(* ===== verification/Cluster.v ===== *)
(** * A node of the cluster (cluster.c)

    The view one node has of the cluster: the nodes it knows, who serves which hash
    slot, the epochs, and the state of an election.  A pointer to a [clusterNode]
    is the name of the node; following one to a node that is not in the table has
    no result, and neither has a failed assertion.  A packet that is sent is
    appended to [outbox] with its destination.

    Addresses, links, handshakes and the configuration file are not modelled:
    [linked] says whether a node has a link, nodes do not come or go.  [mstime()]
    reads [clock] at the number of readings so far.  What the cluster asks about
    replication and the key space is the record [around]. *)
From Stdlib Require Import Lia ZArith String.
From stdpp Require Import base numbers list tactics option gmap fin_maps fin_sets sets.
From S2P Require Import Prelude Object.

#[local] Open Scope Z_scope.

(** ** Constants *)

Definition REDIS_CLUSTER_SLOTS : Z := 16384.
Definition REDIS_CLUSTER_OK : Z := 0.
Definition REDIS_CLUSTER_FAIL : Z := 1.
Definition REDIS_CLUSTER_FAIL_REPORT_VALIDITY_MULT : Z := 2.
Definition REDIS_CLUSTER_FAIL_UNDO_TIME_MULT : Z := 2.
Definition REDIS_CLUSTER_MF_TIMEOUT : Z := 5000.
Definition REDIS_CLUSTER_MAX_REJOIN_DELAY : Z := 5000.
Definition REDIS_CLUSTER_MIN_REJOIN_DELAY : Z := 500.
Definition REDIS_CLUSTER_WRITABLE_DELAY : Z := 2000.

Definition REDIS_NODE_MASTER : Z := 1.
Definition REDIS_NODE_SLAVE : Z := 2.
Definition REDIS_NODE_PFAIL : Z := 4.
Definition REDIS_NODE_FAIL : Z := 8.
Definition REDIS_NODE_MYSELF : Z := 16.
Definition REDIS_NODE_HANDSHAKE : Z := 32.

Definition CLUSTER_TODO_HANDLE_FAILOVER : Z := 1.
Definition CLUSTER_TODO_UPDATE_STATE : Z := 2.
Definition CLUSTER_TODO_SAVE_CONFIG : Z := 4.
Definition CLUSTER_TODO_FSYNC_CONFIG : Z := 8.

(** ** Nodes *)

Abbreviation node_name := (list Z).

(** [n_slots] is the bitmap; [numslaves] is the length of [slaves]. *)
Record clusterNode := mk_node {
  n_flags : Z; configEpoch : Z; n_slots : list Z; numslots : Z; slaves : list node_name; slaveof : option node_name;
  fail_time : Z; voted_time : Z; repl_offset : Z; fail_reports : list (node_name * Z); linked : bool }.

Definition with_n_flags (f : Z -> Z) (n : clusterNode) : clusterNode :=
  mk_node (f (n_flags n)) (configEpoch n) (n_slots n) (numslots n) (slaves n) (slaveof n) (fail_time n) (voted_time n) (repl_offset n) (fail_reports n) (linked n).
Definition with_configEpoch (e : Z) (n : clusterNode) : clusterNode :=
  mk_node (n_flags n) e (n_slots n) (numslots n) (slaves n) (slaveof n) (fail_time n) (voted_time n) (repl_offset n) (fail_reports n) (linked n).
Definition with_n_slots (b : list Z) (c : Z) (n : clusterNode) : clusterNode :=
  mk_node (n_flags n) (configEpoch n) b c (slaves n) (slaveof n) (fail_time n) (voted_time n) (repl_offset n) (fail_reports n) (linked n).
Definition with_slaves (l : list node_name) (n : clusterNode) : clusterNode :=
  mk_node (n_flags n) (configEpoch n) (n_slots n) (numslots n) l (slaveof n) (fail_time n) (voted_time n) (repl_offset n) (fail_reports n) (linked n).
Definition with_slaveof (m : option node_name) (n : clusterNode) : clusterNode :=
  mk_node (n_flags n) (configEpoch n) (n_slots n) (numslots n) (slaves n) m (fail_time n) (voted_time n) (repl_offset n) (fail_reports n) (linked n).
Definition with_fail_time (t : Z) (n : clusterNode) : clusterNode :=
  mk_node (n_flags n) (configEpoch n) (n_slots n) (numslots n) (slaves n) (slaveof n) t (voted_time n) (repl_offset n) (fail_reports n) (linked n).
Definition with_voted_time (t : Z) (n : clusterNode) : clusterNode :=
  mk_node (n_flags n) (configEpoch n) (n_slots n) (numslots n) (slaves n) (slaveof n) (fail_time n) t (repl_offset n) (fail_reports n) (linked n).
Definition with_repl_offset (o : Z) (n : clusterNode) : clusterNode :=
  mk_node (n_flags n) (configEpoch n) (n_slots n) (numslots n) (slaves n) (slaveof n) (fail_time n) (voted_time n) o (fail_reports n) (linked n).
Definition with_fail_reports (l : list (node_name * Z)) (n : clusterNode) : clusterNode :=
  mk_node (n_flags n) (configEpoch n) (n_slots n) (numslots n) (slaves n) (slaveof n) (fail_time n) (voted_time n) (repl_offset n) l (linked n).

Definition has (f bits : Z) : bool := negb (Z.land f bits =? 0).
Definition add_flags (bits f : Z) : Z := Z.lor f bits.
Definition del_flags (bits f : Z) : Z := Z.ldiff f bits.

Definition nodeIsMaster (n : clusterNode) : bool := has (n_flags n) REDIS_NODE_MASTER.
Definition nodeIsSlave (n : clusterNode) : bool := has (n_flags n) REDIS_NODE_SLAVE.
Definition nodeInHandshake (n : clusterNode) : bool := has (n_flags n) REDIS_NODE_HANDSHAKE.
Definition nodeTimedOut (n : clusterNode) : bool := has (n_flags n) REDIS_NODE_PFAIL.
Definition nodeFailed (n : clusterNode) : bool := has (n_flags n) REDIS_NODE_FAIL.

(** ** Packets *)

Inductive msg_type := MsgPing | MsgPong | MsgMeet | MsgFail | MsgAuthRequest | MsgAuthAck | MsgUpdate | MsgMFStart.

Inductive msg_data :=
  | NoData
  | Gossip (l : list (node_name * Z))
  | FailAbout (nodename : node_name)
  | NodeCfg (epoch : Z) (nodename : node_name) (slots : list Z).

---

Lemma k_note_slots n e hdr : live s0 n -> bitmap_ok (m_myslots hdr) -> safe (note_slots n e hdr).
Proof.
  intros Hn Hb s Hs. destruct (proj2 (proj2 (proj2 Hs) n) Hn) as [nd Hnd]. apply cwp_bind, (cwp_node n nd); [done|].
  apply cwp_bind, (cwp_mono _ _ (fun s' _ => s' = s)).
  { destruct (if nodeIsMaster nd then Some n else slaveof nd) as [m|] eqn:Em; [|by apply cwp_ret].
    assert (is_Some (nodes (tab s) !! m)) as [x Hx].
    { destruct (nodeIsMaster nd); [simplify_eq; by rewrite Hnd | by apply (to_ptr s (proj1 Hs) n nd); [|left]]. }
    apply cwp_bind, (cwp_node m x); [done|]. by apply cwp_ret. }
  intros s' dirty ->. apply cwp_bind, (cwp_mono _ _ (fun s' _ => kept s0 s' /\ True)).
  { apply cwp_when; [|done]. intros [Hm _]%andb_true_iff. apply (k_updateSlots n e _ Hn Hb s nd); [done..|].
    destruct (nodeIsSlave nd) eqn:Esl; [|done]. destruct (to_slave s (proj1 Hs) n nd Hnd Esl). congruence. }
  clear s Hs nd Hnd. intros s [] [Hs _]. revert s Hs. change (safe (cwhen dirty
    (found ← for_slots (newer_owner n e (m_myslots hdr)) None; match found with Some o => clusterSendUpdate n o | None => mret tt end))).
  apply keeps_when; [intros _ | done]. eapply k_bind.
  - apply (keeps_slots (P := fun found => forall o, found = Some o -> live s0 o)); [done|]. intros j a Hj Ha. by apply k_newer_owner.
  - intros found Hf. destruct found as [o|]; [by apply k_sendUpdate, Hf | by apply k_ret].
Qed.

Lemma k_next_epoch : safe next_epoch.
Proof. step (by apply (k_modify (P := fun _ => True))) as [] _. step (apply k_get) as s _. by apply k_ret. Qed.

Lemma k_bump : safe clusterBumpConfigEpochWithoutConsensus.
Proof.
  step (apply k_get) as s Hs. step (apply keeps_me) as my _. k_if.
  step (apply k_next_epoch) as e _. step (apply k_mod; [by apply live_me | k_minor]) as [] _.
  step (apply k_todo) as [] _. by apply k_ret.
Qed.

---

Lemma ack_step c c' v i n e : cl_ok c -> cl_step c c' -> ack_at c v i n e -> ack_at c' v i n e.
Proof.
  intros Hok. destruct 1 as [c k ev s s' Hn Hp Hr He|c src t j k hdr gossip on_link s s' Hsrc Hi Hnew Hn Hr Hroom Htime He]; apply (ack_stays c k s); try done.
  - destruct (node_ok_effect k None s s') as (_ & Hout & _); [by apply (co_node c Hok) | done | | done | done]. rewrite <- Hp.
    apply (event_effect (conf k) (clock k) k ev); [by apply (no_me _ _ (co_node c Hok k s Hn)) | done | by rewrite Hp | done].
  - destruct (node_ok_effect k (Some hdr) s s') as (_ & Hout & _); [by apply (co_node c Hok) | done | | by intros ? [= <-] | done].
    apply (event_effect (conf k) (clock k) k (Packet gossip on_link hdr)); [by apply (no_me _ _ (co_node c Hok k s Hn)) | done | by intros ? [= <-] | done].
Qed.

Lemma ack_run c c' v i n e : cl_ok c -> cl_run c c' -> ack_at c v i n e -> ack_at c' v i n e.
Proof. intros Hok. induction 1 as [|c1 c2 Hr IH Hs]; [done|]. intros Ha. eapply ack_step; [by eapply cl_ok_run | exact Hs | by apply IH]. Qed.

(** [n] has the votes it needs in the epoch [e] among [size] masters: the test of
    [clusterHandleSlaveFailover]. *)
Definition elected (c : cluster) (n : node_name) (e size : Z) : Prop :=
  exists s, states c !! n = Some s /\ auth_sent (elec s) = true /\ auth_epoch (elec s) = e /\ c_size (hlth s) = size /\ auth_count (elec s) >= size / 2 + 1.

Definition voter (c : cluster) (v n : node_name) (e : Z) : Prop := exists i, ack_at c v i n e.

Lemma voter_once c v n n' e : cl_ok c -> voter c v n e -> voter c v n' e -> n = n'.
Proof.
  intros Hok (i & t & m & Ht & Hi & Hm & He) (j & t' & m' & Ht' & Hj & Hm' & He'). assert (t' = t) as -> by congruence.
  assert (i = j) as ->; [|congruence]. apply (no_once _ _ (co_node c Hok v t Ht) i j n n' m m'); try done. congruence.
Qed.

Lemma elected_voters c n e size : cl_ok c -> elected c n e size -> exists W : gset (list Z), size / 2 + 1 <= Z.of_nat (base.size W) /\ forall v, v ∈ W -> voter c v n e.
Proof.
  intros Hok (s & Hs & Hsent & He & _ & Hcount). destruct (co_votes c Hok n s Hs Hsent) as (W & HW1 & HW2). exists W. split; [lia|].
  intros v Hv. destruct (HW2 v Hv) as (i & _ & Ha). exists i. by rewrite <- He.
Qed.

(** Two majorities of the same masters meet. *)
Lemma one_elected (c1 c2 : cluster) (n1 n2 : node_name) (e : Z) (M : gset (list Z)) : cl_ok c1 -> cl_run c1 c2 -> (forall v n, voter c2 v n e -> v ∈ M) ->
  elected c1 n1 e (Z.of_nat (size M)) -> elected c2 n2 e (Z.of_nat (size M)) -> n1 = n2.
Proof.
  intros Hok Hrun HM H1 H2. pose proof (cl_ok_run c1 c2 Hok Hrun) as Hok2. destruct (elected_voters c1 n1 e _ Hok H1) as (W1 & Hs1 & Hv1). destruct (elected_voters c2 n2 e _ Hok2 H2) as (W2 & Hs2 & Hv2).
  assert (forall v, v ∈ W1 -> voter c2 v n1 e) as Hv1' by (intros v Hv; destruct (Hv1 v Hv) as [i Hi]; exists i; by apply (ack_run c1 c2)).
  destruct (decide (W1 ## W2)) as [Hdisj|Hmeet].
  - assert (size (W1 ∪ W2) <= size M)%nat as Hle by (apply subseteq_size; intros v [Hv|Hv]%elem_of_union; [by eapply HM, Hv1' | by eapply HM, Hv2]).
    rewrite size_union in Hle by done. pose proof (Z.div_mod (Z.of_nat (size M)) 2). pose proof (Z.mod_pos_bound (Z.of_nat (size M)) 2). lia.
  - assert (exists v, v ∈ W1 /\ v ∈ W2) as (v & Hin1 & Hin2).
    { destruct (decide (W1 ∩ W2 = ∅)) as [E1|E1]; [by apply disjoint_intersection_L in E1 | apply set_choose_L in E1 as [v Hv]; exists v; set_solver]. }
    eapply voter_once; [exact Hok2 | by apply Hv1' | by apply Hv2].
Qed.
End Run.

§ The problem
Restate word for word the lines of the data above, starting at the line containing "Definition with_fail_reports (l" and ending at the line containing "FailAbout (nodename : node_name)", both included, and nothing more.

§ Response box
Definition with_fail_reports (l : list (node_name * Z)) (n : clusterNode) : clusterNode :=
  mk_node (n_flags n) (configEpoch n) (n_slots n) (numslots n) (slaves n) (slaveof n) (fail_time n) (voted_time n) (repl_offset n) l (linked n).

Definition has (f bits : Z) : bool := negb (Z.land f bits =? 0).
Definition add_flags (bits f : Z) : Z := Z.lor f bits.
Definition del_flags (bits f : Z) : Z := Z.ldiff f bits.

Definition nodeIsMaster (n : clusterNode) : bool := has (n_flags n) REDIS_NODE_MASTER.
Definition nodeIsSlave (n : clusterNode) : bool := has (n_flags n) REDIS_NODE_SLAVE.
Definition nodeInHandshake (n : clusterNode) : bool := has (n_flags n) REDIS_NODE_HANDSHAKE.
Definition nodeTimedOut (n : clusterNode) : bool := has (n_flags n) REDIS_NODE_PFAIL.
Definition nodeFailed (n : clusterNode) : bool := has (n_flags n) REDIS_NODE_FAIL.

(** ** Packets *)

Inductive msg_type := MsgPing | MsgPong | MsgMeet | MsgFail | MsgAuthRequest | MsgAuthAck | MsgUpdate | MsgMFStart.

Inductive msg_data :=
  | NoData
  | Gossip (l : list (node_name * Z))
  | FailAbout (nodename : node_name)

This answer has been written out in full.